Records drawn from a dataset

Lemma zip_with_singletons (target : string) (vs : list value) (l : list row) :
  zip_with (fun (out x : row) => out ∪ x)
           ((fun v => ({[ target := v ]} : row)) <$> vs) l =
  zip_with (fun v (x : row) => <[target := v]> x) vs l.
Proof.
  revert l. induction vs as [|v vs IH]; intros [|x l]; simpl; try done.
  by rewrite IH, insert_union_singleton_l.
Qed.

Lemma map_set_column (target : string) (g : row -> result value)
    (function : row -> M row) (ds : Dataset) (w : world) :
  (forall x w', function x w' =
                (rbind (g x) (fun v => Ok ({[ target := v ]} : row)), w')) ->
  datasets.map function ds w = (set_column target g ds, w).
Proof.
  intros Hf. unfold datasets.map, set_column.
  destruct (rows ds) as [|x l] eqn:Hrows; [done|].
  unfold bind.
  rewrite (for_each_lift function _ (x :: l) w Hf), collect_singletons.
  destruct (collect g (x :: l)) as [vs|e] eqn:Hc; simpl; [|done].
  unfold ret. do 2 f_equal.
  pose proof (collect_length _ _ _ Hc) as Hlen.
  destruct vs as [|v vs]; [done|]. simpl fmap.
  rewrite new_columns_singleton.
  f_equal. apply (zip_with_singletons target (v :: vs) (x :: l)).
Qed.

Lemma set_column_rows (target : string) (g : row -> result value)
    (ds ds' : Dataset) :
  set_column target g ds = Ok ds' ->
  length (rows ds') = length (rows ds) /\
  forall i x, rows ds !! i = Some x ->
    exists v, g x = Ok v /\ rows ds' !! i = Some (<[target := v]> x).
Proof.
  unfold set_column. destruct (rows ds) as [|x0 l] eqn:Hrows.
  - intros [= <-]. rewrite Hrows. split; [done|]. intros i x. by rewrite lookup_nil.
  - destruct (collect g (x0 :: l)) as [vs|e] eqn:Hc; simpl; [|done].
    intros [= <-]. simpl.
    pose proof (collect_length _ _ _ Hc) as Hlen. split.
    + rewrite length_zip_with. simpl in *. lia.
    + intros i x Hx.
      destruct (collect_lookup _ _ _ _ _ Hc Hx) as (v & Hv & Hg).
      exists v. split; [done|].
      rewrite lookup_zip_with, Hv. simpl. by rewrite Hx.
Qed.
(** * StructuredJS: the matching engine of [structured.js]

    A shallow embedding of [src/structured.js]: syntax trees are JavaScript
    values, the matcher's mutable objects ([wVars], [matchResults], the
    console, the two caches) are threaded explicitly, and a [TypeError]
    raised by the JavaScript is an outcome of its own.

    Conventions of the model.
    - Numbers are integers ([Z]); the code only negates them and compares
      them with [===].
    - An object is the list of its own enumerable properties in [for..in]
      order; a node never lists a key twice.  A property key is a name or,
      when it is the decimal numeral of an array index, that index.
    - Underscore is read as in its 1.8 line: [_.extend] and [_.has] do
      nothing on [undefined]/[null], [_.isObject] holds of objects and
      arrays.
    - Type tags ([type]) and identifier names ([name]) are strings wherever
      they are truthy, as in every tree the parser builds.
    - The two [replace] calls of [addStyling] are read from the left, one
      character at a time, as the regular expression engine finds the
      matches; what [Object.prototype] gives for a name is a parameter.
      [prettyHtml] hands its text to Rainbow and is not part of the
      model. *)

From stdpp Require Import gmap strings list.
From Stdlib Require Import ZArith Lia Ascii.

Open Scope string_scope.

(** ** JavaScript values *)

(** Property keys.  JavaScript has strings only; the keys that name array
    indices (["0"], ["1"], ...) are kept apart as [KIdx]. *)
Inductive key : Type :=
| KName (s : string)
| KIdx (i : nat).

Coercion KName : string >-> key.

Definition key_eqb (a b : key) : bool :=
  match a, b with
  | KName s, KName s' => String.eqb s s'
  | KIdx i, KIdx i' => (i =? i')%nat
  | _, _ => false
  end.

(** [VCell x] is a reference to the object [wVars.values[x]]: the template
    tree holds such references after [simplifyTree], and what they denote is
    read from the state at each use. *)
#[local] Set Warnings "-register-all".
Inductive value : Type :=
| VUndef
| VNull
| VBool (b : bool)
| VNum (n : Z)
| VStr (s : string)
| VArr (xs : list value)
| VObj (fs : list (key * value))
| VCell (name : string).

Section value_induction.
Variable P : value -> Prop.
Hypothesis Hundef : P VUndef.
Hypothesis Hnull : P VNull.
Hypothesis Hbool : forall b, P (VBool b).
Hypothesis Hnum : forall n, P (VNum n).
Hypothesis Hstr : forall s, P (VStr s).
Hypothesis Harr : forall xs, Forall P xs -> P (VArr xs).
Hypothesis Hobj : forall fs, Forall (fun kv => P (snd kv)) fs -> P (VObj fs).
Hypothesis Hcell : forall x, P (VCell x).

Fixpoint value_rect' (v : value) : P v :=
  match v with
  | VUndef => Hundef
  | VNull => Hnull
  | VBool b => Hbool b
  | VNum n => Hnum n
  | VStr s => Hstr s
  | VArr xs =>
      Harr xs ((fix go (l : list value) : Forall P l :=
                  match l with
                  | [] => List.Forall_nil P
                  | x :: l' => List.Forall_cons P x l' (value_rect' x) (go l')
                  end) xs)
  | VObj fs =>
      Hobj fs ((fix go (l : list (key * value))
                 : Forall (fun kv => P (snd kv)) l :=
                  match l with
                  | [] => List.Forall_nil _
                  | kv :: l' =>
                      List.Forall_cons (fun kv => P (snd kv)) kv l'
                        (value_rect' (snd kv)) (go l')
                  end) fs)
  | VCell x => Hcell x
  end.
End value_induction.

(** Truthiness ([!v] is its negation). *)
Definition truthy (v : value) : bool :=
  match v with
  | VUndef | VNull => false
  | VBool b => b
  | VNum n => negb (n =? 0)%Z
  | VStr s => negb (String.eqb s "")
  | VArr _ | VObj _ | VCell _ => true
  end.

(** [_.isObject], [_.isArray], [_.isNumber], [_.isString], [typeof]. *)
Definition isObject (v : value) : bool :=
  match v with VArr _ | VObj _ | VCell _ => true | _ => false end.

Definition isArray (v : value) : bool :=
  match v with VArr _ => true | _ => false end.

Definition isNumber (v : value) : bool :=
  match v with VNum _ => true | _ => false end.

Definition isString (v : value) : bool :=
  match v with VStr _ => true | _ => false end.

Inductive jstype := TUndefined | TObject | TBoolean | TNumber | TString.

Definition typeof (v : value) : jstype :=
  match v with
  | VUndef => TUndefined
  | VNull | VArr _ | VObj _ | VCell _ => TObject
  | VBool _ => TBoolean
  | VNum _ => TNumber
  | VStr _ => TString
  end.

Definition jstype_eqb (a b : jstype) : bool :=
  match a, b with
  | TUndefined, TUndefined | TObject, TObject | TBoolean, TBoolean
  | TNumber, TNumber | TString, TString => true
  | _, _ => false
  end.

(** [v === "s"] for a string constant. *)
Definition is_str (v : value) (s : string) : bool :=
  match v with VStr s' => String.eqb s' s | _ => false end.

(** [a === b] on the values that reach the scalar comparison of
    [exactMatchNode]: both sides have the same [typeof] and neither is an
    object. *)
Definition strict_eq_scalar (a b : value) : bool :=
  match a, b with
  | VBool x, VBool y => Bool.eqb x y
  | VNum x, VNum y => (x =? y)%Z
  | VStr x, VStr y => String.eqb x y
  | VUndef, VUndef | VNull, VNull => true
  | _, _ => false
  end.

(** *** Properties *)

Fixpoint assoc (k : key) (fs : list (key * value)) : option value :=
  match fs with
  | [] => None
  | (k', v) :: fs' => if key_eqb k' k then Some v else assoc k fs'
  end.
(** X4.  The loader does not clean the identifiers.  In a frame whose rows
    have an alloy and no temper (an empty field in the file), whatever the
    user picks, the temper select box offers and returns the missing
    value, the test of line 168 lets it through (a NaN is true), no row
    equals it, and [.iloc[0]] raises [IndexError]. *)
Theorem missing_temper_raises (filtered : DataFrame) (ui : picks) :
  "alloy" ∈ columns filtered → "temper" ∈ columns filtered →
  rows filtered ≠ [] →
  Forall (λ r, Spec.nonempty_text (Pd.at_ r "alloy") ∧ Pd.at_ r "temper" = NaN)
    (rows filtered) →
  (∃ alloy_list a, App.select_widgets filtered ui = Ok (alloy_list, Some a, Some NaN))
  ∧ App.selection filtered ui = Raise IndexError.
Proof.
  intros Ha Ht Hne Hrows.
  assert (∃ alloy_list a, App.select_widgets filtered ui
                          = Ok (alloy_list, Some a, Some NaN)
                          ∧ truthy a = true) as (alloy_list & a & E & Ta).
  { unfold App.select_widgets. rewrite (series_Ok _ _ Ha).
    cbn [mbind result_bind].
    destruct (sorted_unique_texts ((λ r, Pd.at_ r "alloy") <$> rows filtered))
      as (alloy_list & -> & Hal).
    { apply Forall_fmap. eapply Forall_impl; [exact Hrows|].
      intros r [Hr _]. simpl. by destruct (Pd.at_ r "alloy"). }
    cbn [mbind result_bind].
    assert (alloy_list ≠ []) as Hal_ne.
    { destruct (rows filtered) as [|r0 rest] eqn:E; [done|].
      intros ->. eapply elem_of_nil, Hal. rewrite fmap_cons.
      apply list_elem_of_here. }
    destruct (selectbox_chooses alloy_list (Str "A5052") (pick_alloy ui) Hal_ne)
      as (a0 & Ea0 & Ha0).
    apply Hal, list_elem_of_fmap in Ha0 as (r0 & -> & Hr0).
    rewrite Forall_forall in Hrows. destruct (Hrows r0 Hr0) as [Hr0a Hr0t].
    destruct (Pd.at_ r0 "alloy") as [| |s1] eqn:Es1; [done|done|].
    simpl in Hr0a.
    destruct alloy_list as [|x0 alloy_list']; [done|].
    rewrite Ea0. cbn [truthy]. rewrite bool_decide_true by done.
    rewrite (series_Ok (Pd.loc _ _) "temper") by done.
    cbn [mbind result_bind Pd.loc rows].
    rewrite <- list_fmap_compose, select_fmap.
    set (rows_a := filter _ (rows filtered)).
    assert (Pd.unique ((λ r, Pd.at_ r "temper") <$> rows_a) = [NaN]) as ->.
    { apply unique_constant.
      - assert (r0 ∈ rows_a) as Hin.
        { unfold rows_a. apply list_elem_of_filter. split; [|done].
          unfold compose. rewrite Es1. apply eq_cell_true. done. }
        destruct rows_a; [by apply elem_of_nil in Hin|done].
      - apply Forall_fmap, Forall_forall.
        intros r [_ Hr]%list_elem_of_filter. by apply Hrows. }
    assert (sorted [NaN] = Ok [NaN]) as -> by done.
    cbn [mbind result_bind].
    rewrite selectbox_singleton.
    - exists (x0 :: alloy_list'), (Str s1). split; [done|].
      simpl. by rewrite bool_decide_true.
    - apply (index_or_0_lt (Str "H32") [NaN]). done. }
  split; [by eauto|]. unfold App.selection. rewrite E.
  cbn [mbind result_bind]. by apply resolve_missing_temper.
Qed.

Lemma missing_temper_raises_witness :
  App.selection Data.missing_temper no_picks = Raise IndexError
  ∧ run_page (App.main (Data.first_visit Data.missing_temper) no_picks)
    = Raise IndexError.
Proof.
  split.
  - exact (proj2 (missing_temper_raises Data.missing_temper no_picks
                    ltac:(compute_done) ltac:(compute_done) ltac:(done)
                    ltac:(compute_done))).
  - compute_done.
Defined.

(** X5.  A failed write of the counter is reported and does not stop the
    run.  On a first run that gets a dataset: when [open] fails the file
    is left as it was; when the write fails after [open] has emptied the
    file, the file stays empty and the page shows 0; in both cases the
    error is shown, the session is marked as counted, the page shows the
    count read back from the file, and it has the filtered frame and the
    view (or raises what) it would have with any other counter. *)
Theorem write_failure_is_reported
    (w : world) (ui : picks) (df : DataFrame) (e : exn) :
  csv w = Ok df →
  Forall (λ c, c ∈ columns df) App.cols_to_fill →
  rows df ≠ [] →
  counted w = false →
  write w = OpenFails e ∨ write w = WriteFails e →
  run_errors (App.main w ui) = [CounterWriteError e]
  ∧ run_counted (App.main w ui) = true
  ∧ run_count_file (App.main w ui)
    = match write w with OpenFails _ => count_file w | _ => Some EmptyString end
  ∧ (∀ p, run_page (App.main w ui) = Ok (Some p) →
          visitor_count p
          = match write w with
            | OpenFails _ => App.get_visitor_count (count_file w)
            | _ => 0
            end)
  ∧ ∀ w', csv w' = csv w →
      match run_page (App.main w ui), run_page (App.main w' ui) with
      | Ok (Some p), Ok (Some p') =>
          filtered_df p = filtered_df p' ∧ shown p = shown p'
      | Raise e1, Raise e2 => e1 = e2
      | _, _ => False
      end.
Proof.
  intros Hcsv Hcols Hne Hc Hw. split_and!.
  - rewrite (main_loaded _ _ _ Hcsv Hcols Hne). cbn [run_errors].
    unfold Session.counter_step. rewrite Hc. by destruct Hw as [-> | ->].
  - by rewrite (main_loaded _ _ _ Hcsv Hcols Hne).
  - rewrite (main_loaded _ _ _ Hcsv Hcols Hne). cbn [run_count_file].
    unfold Session.counter_step. rewrite Hc. by destruct Hw as [-> | ->].
  - intros p. rewrite (main_loaded _ _ _ Hcsv Hcols Hne). cbn [run_page].
    intros (fs & _ & (f & _ & (v & _ & [= <-])%bind_Ok)%bind_Ok)%bind_Ok.
    cbn [visitor_count]. unfold Session.counter_step. rewrite Hc.
    by destruct Hw as [-> | ->].
  - intros w' E. pose proof (main_page_counter w w' ui E) as H.
    destruct (run_page (App.main w ui)) as [[p|]|e1] eqn:E1; [done| |done].
    rewrite (main_loaded _ _ _ Hcsv Hcols Hne) in E1. cbn [run_page] in E1.
    apply bind_Ok in E1 as (fs & _ & E1). apply bind_Ok in E1 as (f & _ & E1).
    by apply bind_Ok in E1 as (v & _ & [=]).
Qed.

Lemma write_failure_is_reported_witness :
  App.main {| csv := Ok Data.two_rows_raw; count_file := Some "41";
              write := OpenFails Sample.read_only; counted := false |} no_picks
  = {| run_count_file := Some "41"; run_counted := true;
       run_errors := [CounterWriteError Sample.read_only];
       run_page :=
         Ok (Some {| visitor_count := 41; filtered_df := Data.two_rows;
                     shown := Detail (Str "A5052") (Str "H32")
                                (Data.a5052_h32 (Data.int 12)) |}) |}.
Proof.
  pose proof (write_failure_is_reported
                {| csv := Ok Data.two_rows_raw; count_file := Some "41";
                   write := OpenFails Sample.read_only; counted := false |}
                no_picks Data.two_rows_raw Sample.read_only eq_refl
                ltac:(compute_done) ltac:(done) eq_refl
                ltac:(left; reflexivity)) as (H1 & H2 & H3 & _).
  destruct (App.main _ _) as [f c e p] eqn:E. cbn in H1, H2, H3.
  rewrite H1, H2, H3. f_equal.
  apply (f_equal run_page) in E. cbn [run_page] in E. rewrite <- E.
  compute_done.
Defined.

(** X6.  A session already counted is not counted again: the counter file
    is left as it was, whatever the file, the widgets and the outcome. *)
Theorem counted_session_keeps_the_count (w : world) (ui : picks) :
  counted w = true →
  run_count_file (App.main w ui) = count_file w
  ∧ run_counted (App.main w ui) = true.
Proof.
  intros Hc. unfold App.main.
  destruct (App.load_alloy_data _ _) as [df errors].
  destruct (Pd.empty df); rewrite Hc; done.
Qed.

Lemma counted_session_keeps_the_count_witness :
  run_count_file
    (App.main {| csv := Ok Data.two_rows_raw; count_file := Some "41";
                 write := WriteOk; counted := true |} no_picks)
  = Some "41".
Proof.
  exact (proj1 (counted_session_keeps_the_count
                  {| csv := Ok Data.two_rows_raw; count_file := Some "41";
                     write := WriteOk; counted := true |} no_picks eq_refl)).
Defined.

(** X7.  The list a select box offers, [sorted(s.unique().tolist())] of a
    series of texts: it has exactly the values of the series, each once,
    in increasing order. *)
Theorem selectable_list_sorted_distinct (s : list cell) :
  Forall (λ x, is_str x = true) s →
  ∃ l, sorted (Pd.unique s) = Ok l
       ∧ NoDup l ∧ Sorted cell_le l ∧ ∀ x, x ∈ l ↔ x ∈ s.
Proof.
  intros Hs. exists (merge_sort cell_le (Pd.unique s)). split_and!.
  - apply sorted_texts. rewrite Forall_forall in Hs. apply Forall_forall.
    intros x Hx. apply Hs. by apply elem_of_unique.
  - rewrite merge_sort_Permutation. apply NoDup_unique.
  - apply (Sorted_merge_sort cell_le).
  - intros x. by rewrite merge_sort_Permutation, elem_of_unique.
Qed.

Lemma selectable_list_sorted_distinct_witness :
  sorted (Pd.unique [Str "T6"; Str "H32"; Str "T6"; Str "O"])
  = Ok [Str "H32"; Str "O"; Str "T6"]
  ∧ Sorted cell_le [Str "H32"; Str "O"; Str "T6"].
Proof.
  assert (sorted (Pd.unique [Str "T6"; Str "H32"; Str "T6"; Str "O"])
          = Ok [Str "H32"; Str "O"; Str "T6"]) as E by compute_done.
  destruct (selectable_list_sorted_distinct
              [Str "T6"; Str "H32"; Str "T6"; Str "O"] ltac:(compute_done))
    as (l & E' & _ & Hsorted & _).
  rewrite E in E'. injection E' as <-. split; [exact E|exact Hsorted].
Defined.

(** X8.  Before the user picks anything a select box holds the preferred
    value when the list has it and the first value of the list otherwise
    (nothing when the list is empty). *)
Theorem default_selection (x : cell) (options : list cell) :
  St.selectbox options (App.index_or_0 x options) None
  = if decide (x ∈ options) then Some x else head options.
Proof.
  unfold St.selectbox, App.index_or_0. cbn [mbind option_bind].
  destruct (list_find _ options) as [[i y]|] eqn:E.
  - apply list_find_Some in E as (E & -> & _).
    by rewrite decide_True by (by eapply list_elem_of_lookup_2).
  - rewrite list_find_None, Forall_forall in E.
    rewrite decide_False; [by rewrite head_lookup|]. intros Hx. by apply (E x).
Qed.





(** X11.  What a page holds, whenever [main] builds one: the file was
    parsed and the widgets were built, the filtered frame has the columns
    of the file and exactly the cleaned rows that pass the state of the
    widgets, in order; every row in it has a number in each of the five
    range columns (a row with an empty field there is never shown); the
    warning is shown exactly when the filtered frame has no row; and a row
    shown in detail is a row of the filtered frame, so it passes the
    filters, with the selected alloy and temper. *)
Theorem page_invariant (w : world) (ui : picks) (p : page) :
  run_page (App.main w ui) = Ok (Some p) →
  ∃ df fs, csv w = Ok df
    ∧ App.filter_widgets (File.cleaned df) ui = Ok fs
    ∧ columns (filtered_df p) = columns df
    ∧ rows (filtered_df p) = filter (Spec.retained fs) (rows (File.cleaned df))
    ∧ Forall (λ r, Forall (λ c, File.number (Pd.at_ r c)) Spec.range_columns)
        (rows (filtered_df p))
    ∧ (shown p = NoAlloyWarning ↔ rows (filtered_df p) = [])
    ∧ (∀ a t r, shown p = Detail a t r →
         r ∈ rows (filtered_df p) ∧ Spec.retained fs r ∧ Spec.matches a t r).
Proof.
  intros (df & fs & Hcsv & Hcols & Hne & Hfs & Hf & Hsel)%main_page_inv.
  exists df, fs. split; [done|]. split; [done|].
  destruct (apply_filter_rows _ _ _ Hf) as [Ec Er].
  split; [done|]. split; [done|]. split.
  { rewrite Er. apply Forall_forall. intros r [Hr _]%list_elem_of_filter.
    by eapply retained_numbers. }
  split.
  - split; [intros E; rewrite E in Hsel; by eapply selection_warning|].
    intros E. unfold App.selection in Hsel.
    apply bind_Ok in Hsel as ([[al sa] st] & Hw & Hr).
    unfold App.select_widgets in Hw.
    apply bind_Ok in Hw as (s & [_ ->]%series_Ok_inv & Hw).
    rewrite E in Hw. cbn in Hw. injection Hw as <- <- <-.
    cbn in Hr. by injection Hr as <-.
  - intros a t r E. rewrite E in Hsel. unfold App.selection in Hsel.
    apply bind_Ok in Hsel as ([[al sa] st] & _ & Hr).
    apply resolve_Detail_inv in Hr as (_ & _ & _ & _ & _ & _ & rest & Hrest).
    assert (r ∈ r :: rest) as Hin by apply list_elem_of_here.
    rewrite <- Hrest in Hin. apply list_elem_of_filter in Hin as [Hm Hin].
    split; [done|]. split; [|done]. rewrite Er in Hin.
    by apply list_elem_of_filter in Hin as [? _].
Qed.

Lemma page_invariant_witness :
  ∃ df, csv (Data.first_visit Data.fractional_raw) = Ok df
        ∧ columns df = Data.header.
Proof.
  destruct (page_invariant (Data.first_visit Data.fractional_raw) no_picks
              {| visitor_count := 42;
                 filtered_df :=
                   {| columns := Data.header; rows := [Data.a6061_t6] |};
                 shown := Detail (Str "A6061") (Str "T6") Data.a6061_t6 |}
              ltac:(compute_done)) as (df & fs & Hcsv & _ & Hc & _).
  exists df. split; [exact Hcsv|]. symmetry. exact Hc.
Defined.



(** X13.  A parsed file with the twelve columns and no row: [main]
    returns at line 81 without a message, without counting the visit and
    without building a page. *)
Theorem empty_dataset_is_silent (w : world) (ui : picks) (df : DataFrame) :
  csv w = Ok df →
  Forall (λ c, c ∈ columns df) App.cols_to_fill →
  rows df = [] →
  App.main w ui
  = {| run_count_file := count_file w; run_counted := counted w;
       run_errors := []; run_page := Ok None |}.
Proof.
  intros Hcsv Hcols Hr. unfold App.main.
  rewrite Hcsv, (load_cleaned _ _ Hcols).
  unfold Pd.empty, File.cleaned. cbn [columns rows]. rewrite Hr.
  by destruct (columns df).
Qed.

Task item –
An exact copy of the lines above between the line holding "user picks, the" and the line holding "as (alloy_list & -> & Hal).", inclusive, is the whole answer.

Result below –
    user picks, the temper select box offers and returns the missing
    value, the test of line 168 lets it through (a NaN is true), no row
    equals it, and [.iloc[0]] raises [IndexError]. *)
Theorem missing_temper_raises (filtered : DataFrame) (ui : picks) :
  "alloy" ∈ columns filtered → "temper" ∈ columns filtered →
  rows filtered ≠ [] →
  Forall (λ r, Spec.nonempty_text (Pd.at_ r "alloy") ∧ Pd.at_ r "temper" = NaN)
    (rows filtered) →
  (∃ alloy_list a, App.select_widgets filtered ui = Ok (alloy_list, Some a, Some NaN))
  ∧ App.selection filtered ui = Raise IndexError.
Proof.
  intros Ha Ht Hne Hrows.
  assert (∃ alloy_list a, App.select_widgets filtered ui
                          = Ok (alloy_list, Some a, Some NaN)
                          ∧ truthy a = true) as (alloy_list & a & E & Ta).
  { unfold App.select_widgets. rewrite (series_Ok _ _ Ha).
    cbn [mbind result_bind].
    destruct (sorted_unique_texts ((λ r, Pd.at_ r "alloy") <$> rows filtered))
      as (alloy_list & -> & Hal).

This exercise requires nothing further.